Getting the summer’s sins out of my system is bound to hurt, I reckon, and that’s where military training comes in.
British Military Fitness runs training sessions in parks all over the UK. You’re grouped with others of the same fitness level then put through your paces by burly instructors in army fatigues. Classes are mega high-energy and you’ll do more running, squats, push-ups and burpees (don’t ask) than you thought humanly possible.
Personally, I kind of like being motivated (er, shouted at) by the buff instructors. If you’re looking for some serious atonement and fast fitness results, then this is the place.
» British Military Fitness meet in parks all over London (britmilfit.com).
» If you live in East London, check out Army Boot Camp Fitness (armybootcampfitness.co.uk).
We’re only five minutes into the Bikram Yoga class and I’m already sweating in a shocking manner.

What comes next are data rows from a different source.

(** C10: in every state an instance of [FOGDataset] reaches through the
    methods of its class, [head(n)] raises [AttributeError] for [_flog]. *)
Theorem fog_head_raises_attribute_error filepath df (w : world) (n : Z) :
  Fog.reachable filepath df w ->
  Fog.head n w = Raise (AttributeError "_flog").
Proof.
  intros Hw. unfold Fog.head, getattr, mbind, M_bind.
  rewrite (fog_flog_unset filepath df w Hw). reflexivity.
Qed.

End FogFacts.

Lemma fog_head_raises_attribute_error_witness :
  Fog.reset (Example.fog_dataset Example.subjects)
  = Ok (tt, {| Py.self := <["_summary" := Py.VNone]>
                            (<["_info" := Py.VNone]>
                               (Fog.__init__ "tdcsfog_metadata.csv" Example.subjects));
               Py.figures := [] |})
  /\ Fog.head 5 {| Py.self := <["_summary" := Py.VNone]>
                                (<["_info" := Py.VNone]>
                                   (Fog.__init__ "tdcsfog_metadata.csv" Example.subjects));
                   Py.figures := [] |}
     = Raise (AttributeError "_flog").
Proof.
  split; [reflexivity|].
  apply (@fog_head_raises_attribute_error Example.libs "tdcsfog_metadata.csv" Example.subjects).
  eapply Fog.reach_step; [apply Fog.reach_init|].
  apply Fog.step_reset. reflexivity.
Defined.

(** * Further properties of the code *)

(** ** Floats: NaN, the infinities and the finite numbers *)

Section FloatClassFacts.
#[local] Open Scope float_scope.

Lemma SFcompare_refl_finite s m e :
  SFcompare (S754_finite s m e) (S754_finite s m e) = Some Eq.
Proof.
  destruct s; cbn [SFcompare]; rewrite Z.compare_refl.
  - rewrite Pos.compare_cont_refl. reflexivity.
  - rewrite Pos.compare_cont_refl. reflexivity.
Qed.
(** X9: the options of the partner drop-down are exactly the partners
    that have an event of the window with positive earnings, each once,
    in ascending string order; their number is the Partners metric; the
    list is empty exactly when the category query returns no row, so a
    run that passes the no-data check always offers a partner. *)
Theorem partner_list_sorted_distinct_complete :
  forall (db : list Event) (start_date end_date : Z),
    let options := partner_list db start_date end_date in
    Sorted (fun a b => String.leb a b = true) options /\
    NoDup options /\
    (forall p : string,
        In p options <->
        exists ev, In ev db /\ in_window start_date end_date ev = true /\
                   positive_earnings ev = true /\ partner ev = p) /\
    metric_partners (fetch_raw_data db start_date end_date) = List.length options /\
    (options = [] <-> fetch_category_data db start_date end_date = []).
Proof.
  intros db s e options.
  assert (P : Permutation options
                (unique String.eqb (map snd (fetch_raw_data db s e)))).
  { apply sorted_permutation. }
  assert (M : forall p, In p options <->
                        exists ev, In ev (selected db s e) /\ partner ev = p).
  { intro p. split; intro H.
    - apply (Permutation_in _ P) in H.
      rewrite (in_unique_iff String.eqb String.eqb_eq) in H.
      apply in_raw_partners. exact H.
    - apply (Permutation_in _ (Permutation_sym P)).
      rewrite (in_unique_iff String.eqb String.eqb_eq).
      apply in_raw_partners. exact H. }
  split; [apply sorted_Sorted|]. split; [|split; [|split]].
  - apply (Permutation_NoDup (Permutation_sym P)).
    apply NoDup_unique. exact String.eqb_eq.
  - intro p. rewrite M. split; intros [ev H]; exists ev.
    + destruct H as [H E]. apply in_selected in H. tauto.
    + split; [apply in_selected|]; tauto.
  - unfold metric_partners. symmetry. apply Permutation_length. exact P.
  - rewrite fetch_empty_iff. split; intro H.
    + destruct (selected db s e) as [|ev l] eqn:S; [reflexivity|exfalso].
      assert (I : In (partner ev) options).
      { apply M. exists ev. split; [try rewrite S; left|]; reflexivity. }
      rewrite H in I. contradiction.
    + destruct options as [|p l] eqn:O; [reflexivity|exfalso].
      assert (I : In p (p :: l)) by (left; reflexivity).
      apply M in I. destruct I as [ev [Hev _]]. try rewrite H in Hev. contradiction.
Qed.

(** ** What a recommendation means in terms of the events *)

Lemma in_recommended_df (sort_by : Sorter) (category_df : list CategoryAggregate)
    (used groups : list cell) (entry : RecommendationEntry) :
  In entry (recommended_df sort_by category_df used groups) ->
  In (aggregate entry) category_df /\
  ~ In (category (aggregate entry)) used /\
  Domain entry = classify groups (Conceptual_Group (aggregate entry)).
Proof.
  unfold recommended_df. intro H.
  apply in_map_iff in H. destruct H as [r [<- Hr]]. simpl.
  apply filter_In in Hr. destruct Hr as [Hr Hc].
  apply py_in_In, in_recommended in Hc. tauto.
Qed.

Lemma plain_recommended_df (sort_by : Sorter) (engine : Engine) (db : list Event)
    (selectbox : list string -> option string) (s e : Z) :
  let p := format_partner (the_selected_partner db selectbox s e) in
  sql_plain p = true ->
  the_partner_used_df engine db selectbox s e =
    Some (partner_category_rows db s e p) /\
  the_in_domain_groups engine db selectbox s e = Some (partner_groups db s e p) /\
  the_recommended_df sort_by engine db selectbox s e =
    Some (recommended_df sort_by (the_category_df db s e)
            (map fst (partner_category_rows db s e p)) (partner_groups db s e p)).
Proof.
  intros p Pl.
  assert (U : the_partner_used_df engine db selectbox s e =
              Some (partner_category_rows db s e p)).
  { unfold the_partner_used_df. apply plain_partner_categories. exact Pl. }
  assert (G : the_in_domain_groups engine db selectbox s e =
              Some (partner_groups db s e p)).
  { unfold the_in_domain_groups. apply plain_partner_groups. exact Pl. }
  split; [exact U|]. split; [exact G|].
  unfold the_recommended_df. rewrite U, G. reflexivity.
Qed.

(** X10: in a run whose selected partner has a plain name, the
    recommendations are computed, and every recommended row has a named
    category in which the selected partner has no event of the window
    with positive earnings. *)
Theorem recommended_categories_are_unearned
    (sort_by : Sorter) (engine : Engine) (db : list Event)
    (selectbox : list string -> option string) (start_date end_date : Z) :
  let p := format_partner (the_selected_partner db selectbox start_date end_date) in
  sql_plain p = true ->
  exists recs,
    the_recommended_df sort_by engine db selectbox start_date end_date = Some recs /\
    Forall (fun entry =>
              exists c, category (aggregate entry) = Some c /\
                        ~ none_any_case c /\
                        ~ exists ev, In ev db /\ partner ev = p /\
                                     in_window start_date end_date ev = true /\
                                     positive_earnings ev = true /\
                                     ev_category ev = Some c)
      recs.
Proof.
  intros p Pl.
  destruct (plain_recommended_df sort_by engine db selectbox start_date end_date Pl)
    as (_ & _ & R).
  eexists. split; [exact R|].
  apply Forall_forall. intros entry H.
  apply in_recommended_df in H. destruct H as (Hr & Hu & _).
  assert (N : named_category (aggregate entry)).
  { pose proof (round_df_named _
                  (clean_named (fetch_category_data db start_date end_date))) as F.
    rewrite Forall_forall in F. apply F. exact Hr. }
  destruct N as [c [Ec Hc]]. exists c. split; [exact Ec|]. split; [exact Hc|].
  intros [ev (H1 & H2 & H3 & H4 & H5)]. apply Hu. rewrite Ec.
  apply in_partner_categories.
  split; [discriminate|]. exists ev. split; [|exact H5].
  apply in_selected_for_partner. split; [|exact H2]. apply in_selected. tauto.
Qed.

Luckily, so is everyone else as the room is 41°C.
Exercising in such heat is challenging but the theory goes that being hot helps you stretch more and prevents injury. Bikram Yoga uses 26 postures thought to bring oxygen to every part of the body, allowing toxins to be released and improving circulation.

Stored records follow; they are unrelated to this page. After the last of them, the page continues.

(* ===== verification/_CoqProject ===== *)
-Q . S2P
Prelude.v
Errors.v
RateLimit.v
Cache.v
Tags.v
Http.v
Jwt.v
Identity.v
PathPattern.v
IdentityConfig.v
Config.v
Implicit.v
AwsSts.v
Mtls.v
Svid.v
Oidc.v
Gcp.v
Jwks.v
JwksTasks.v
DataStore.v
DynamoApi.v
Dynamo.v
Firestore.v
LocalStore.v
LocalDurability.v
CedarApi.v
AuditLog.v
AuditSinks.v
Demo.v
Sync.v
Cedar.v
Entity.v
Resolver.v
Concurrent.v
PolicyCrud.v
BilletCrud.v
StoreSafety.v
Backends.v
Authorization.v
Token.v
Der.v
Cert.v
AdminAuth.v
TokenHandler.v
AdminHandlers.v
StaticKey.v
KeyManager.v
KeySteps.v
AnyStore.v
Server.v
Startup.v
TlsServer.v
Boot.v
OpenApi.v
StatusTypes.v
Cli.v
#[global] Set Default Goal Selector "!".

(* ------------------------------------------------------------------ *)
(** ** Results: Rust's [Result<A, E>] *)

Inductive result (E A : Type) : Type :=
| Ok (a : A)
| Err (e : E).
Arguments Ok {E A} a.
Arguments Err {E A} e.

#[export] Instance result_ret E : MRet (result E) := λ A a, Ok a.
#[export] Instance result_bind E : MBind (result E) := λ A B f m,
  match m with Ok a => f a | Err e => Err e end.
#[export] Instance result_fmap E : FMap (result E) := λ A B f m,
  match m with Ok a => Ok (f a) | Err e => Err e end.
#[export] Instance result_eq_dec `{EqDecision E, EqDecision A} :
  EqDecision (result E A).
Proof. solve_decision. Defined.

(** [r.map_err(f)] *)
Definition map_err {E F A} (f : E → F) (m : result E A) : result F A :=
  match m with Ok a => Ok a | Err e => Err (f e) end.

(** [o.ok_or(e)] *)
Definition ok_or {E A} (e : E) (o : option A) : result E A :=
  match o with Some a => Ok a | None => Err e end.

(** [if cond { return Err(e) }] *)
Definition fail_if {E} (cond : bool) (e : E) : result E unit :=
  if cond then Err e else Ok tt.

Definition is_ok {E A} (m : result E A) : bool :=
  match m with Ok _ => true | Err _ => false end.

(** [for x in l { f(x)?; }] *)
Fixpoint try_for_each {E A} (f : A → result E unit) (l : list A) : result E unit :=
  match l with
  | [] => Ok tt
  | x :: l' => _ ← f x; try_for_each f l'
  end.

(** [l.iter().map(f).collect::<Result<Vec<_>, _>>()] *)
Fixpoint try_map {E A B} (f : A → result E B) (l : list A) : result E (list B) :=
  match l with
  | [] => Ok []
  | x :: l' => y ← f x; ys ← try_map f l'; Ok (y :: ys)
  end.

(** A remote write that reports an error may have been carried out. *)
Definition outcome {E A} (r : result E A) (same done : Prop) : Prop :=
  match r with Ok _ => done | Err _ => same ∨ done end.

(** [l.chunks(n)]; the length of the list is enough fuel. *)
Fixpoint chunks {A} (fuel n : nat) (l : list A) : list (list A) :=
  match fuel, l with
  | S fuel', _ :: _ => take n l :: chunks fuel' n (drop n l)
  | _, _ => []
  end.

(* ------------------------------------------------------------------ *)
(** ** Stateful fallible code: [S → result E A * S]

    An error keeps the effects performed before it, as in the Rust code. *)

Definition M (S E A : Type) : Type := S → result E A * S.

#[export] Instance M_ret S E : MRet (M S E) := λ A a s, (Ok a, s).
#[export] Instance M_bind S E : MBind (M S E) := λ A B f m s,
  match m s with
  | (Ok a, s') => f a s'
  | (Err e, s') => (Err e, s')
  end.

Definition throw {S E A} (e : E) : M S E A := λ s, (Err e, s).
Definition get_st {S E} : M S E S := λ s, (Ok s, s).
Definition put_st {S E} (s : S) : M S E unit := λ _, (Ok tt, s).
Definition modify_st {S E} (f : S → S) : M S E unit := λ s, (Ok tt, f s).
Definition lift_res {S E A} (r : result E A) : M S E A := λ s, (r, s).
Definition m_map_err {S E F A} (f : E → F) (m : M S E A) : M S F A :=
  λ s, match m s with (r, s') => (map_err f r, s') end.
(** [m.map_err(|e| { effect; convert(e) })] *)
Definition m_on_err {S E F A} (h : E → M S F A) (m : M S E A) : M S F A :=
  λ s, match m s with (Ok a, s') => (Ok a, s') | (Err e, s') => h e s' end.

(* ------------------------------------------------------------------ *)
(** ** Hash iteration order

    [HashMap] and [HashSet] iterate in an order fixed by a random seed; the
    model abstracts the seed as an arbitrary permutation. *)

Class HashIter := {
  hash_iter : ∀ {A : Type}, list A → list A;
  hash_iter_perm : ∀ A (l : list A), hash_iter l ≡ₚ l
}.

(* ------------------------------------------------------------------ *)
(** ** Rust [str] operations on byte strings *)

Declare Scope qm_scope.
Delimit Scope qm_scope with qm.

Notation "s =s? t" := (bool_decide (s = t)) (at level 70, no associativity) : qm_scope.

Module Str.

Fixpoint strip_prefix (p s : string) : option string :=
  match p, s with
  | EmptyString, _ => Some s
  | String a p', String b s' =>
      if bool_decide (a = b) then strip_prefix p' s' else None
  | String _ _, EmptyString => None
  end.

Definition starts_with (p s : string) : bool :=
  match strip_prefix p s with Some _ => true | None => false end.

I feel amazing by the end of the class and the glow lasts all day. Part of the buzz is thanks to charismatic teacher Anna, who peppers her instructions with feel-good-isms and humour so that there’s none of the yoga-elitism vibe you sometimes get. Just don’t do this one with a hangover.
» Hot Bikram Yoga runs classes in Balham and Fulham. Get 10 consecutive days for £15 when you join up. (hotbikramyoga.co.uk).
I don’t know what to expect when I shuffle into a dusty room at the back of Leytonstone Library to meet with the Sahaja Meditation group who hold free meetings here. On a stage at the front of the room is a picture of Sahaja founder, Shri Mataji, whose bindi we are told to focus on.
Sahaja Meditation aims to awaken an energy called Kundalini that can be encouraged to rise through your body. I’m sceptical, but trying to clear my usual barrage of thoughts is amazingly rewarding and by the end of the meeting I’m in a better mood than I have been for days.
Meditation doesn’t have to be tied to any particular set of beliefs and trying to chill out is an end in itself as far as I’m concerned, so this gets my thumbs-up for a mental detox.
Acupuncture takes a holistic approach to health, meaning that during your initial consultation you’ll be asked about everything from your moods to your poo. Happily, I love talking about both.
At Bodywise, in Bethnal Green, I lie on a couch as acupuncturist Maggie Bavington places needles at strategic points on my body. Surprisingly, it doesn’t hurt. Lying for 15 minutes as the needles do their stuff, I feel myself relaxing, although I am kind of scared to move.
After my treatment, Maggie tells me I have ‘liver chi stagnation’ and ‘heart fire’. Yikes – that doesn’t sound too good. Acupuncture isn’t something that works as a one-off treatment, so to get yourself some deep-level detoxing you’ll need a course of treatments.
» Find your nearest acupuncturist at acupuncture.org.uk.
The (maybe) scientific theory behind the raw diet centres on the belief that the most vital enzymes are killed when food is cooked above 44°C. And it’s not all carrot-sticks – burgers, sauces and cakes can all be made without traditional cooking, using dehydration, blending and juicing. Benefits claimed range from better skin to the curing of depression.
I hit the Inspiral Lounge in Camden and feel miraculously less toxic just looking out of the window at the canal and being served by someone with dreadlocks. I order an avocado boat with salad and knock back a shot of wheatgrass. The food’s delicious and I like doing shots of anything, so I’m pretty happy with this stage of my regime.
» 250 Camden High Street, NW1 8QS (inspiralled.net).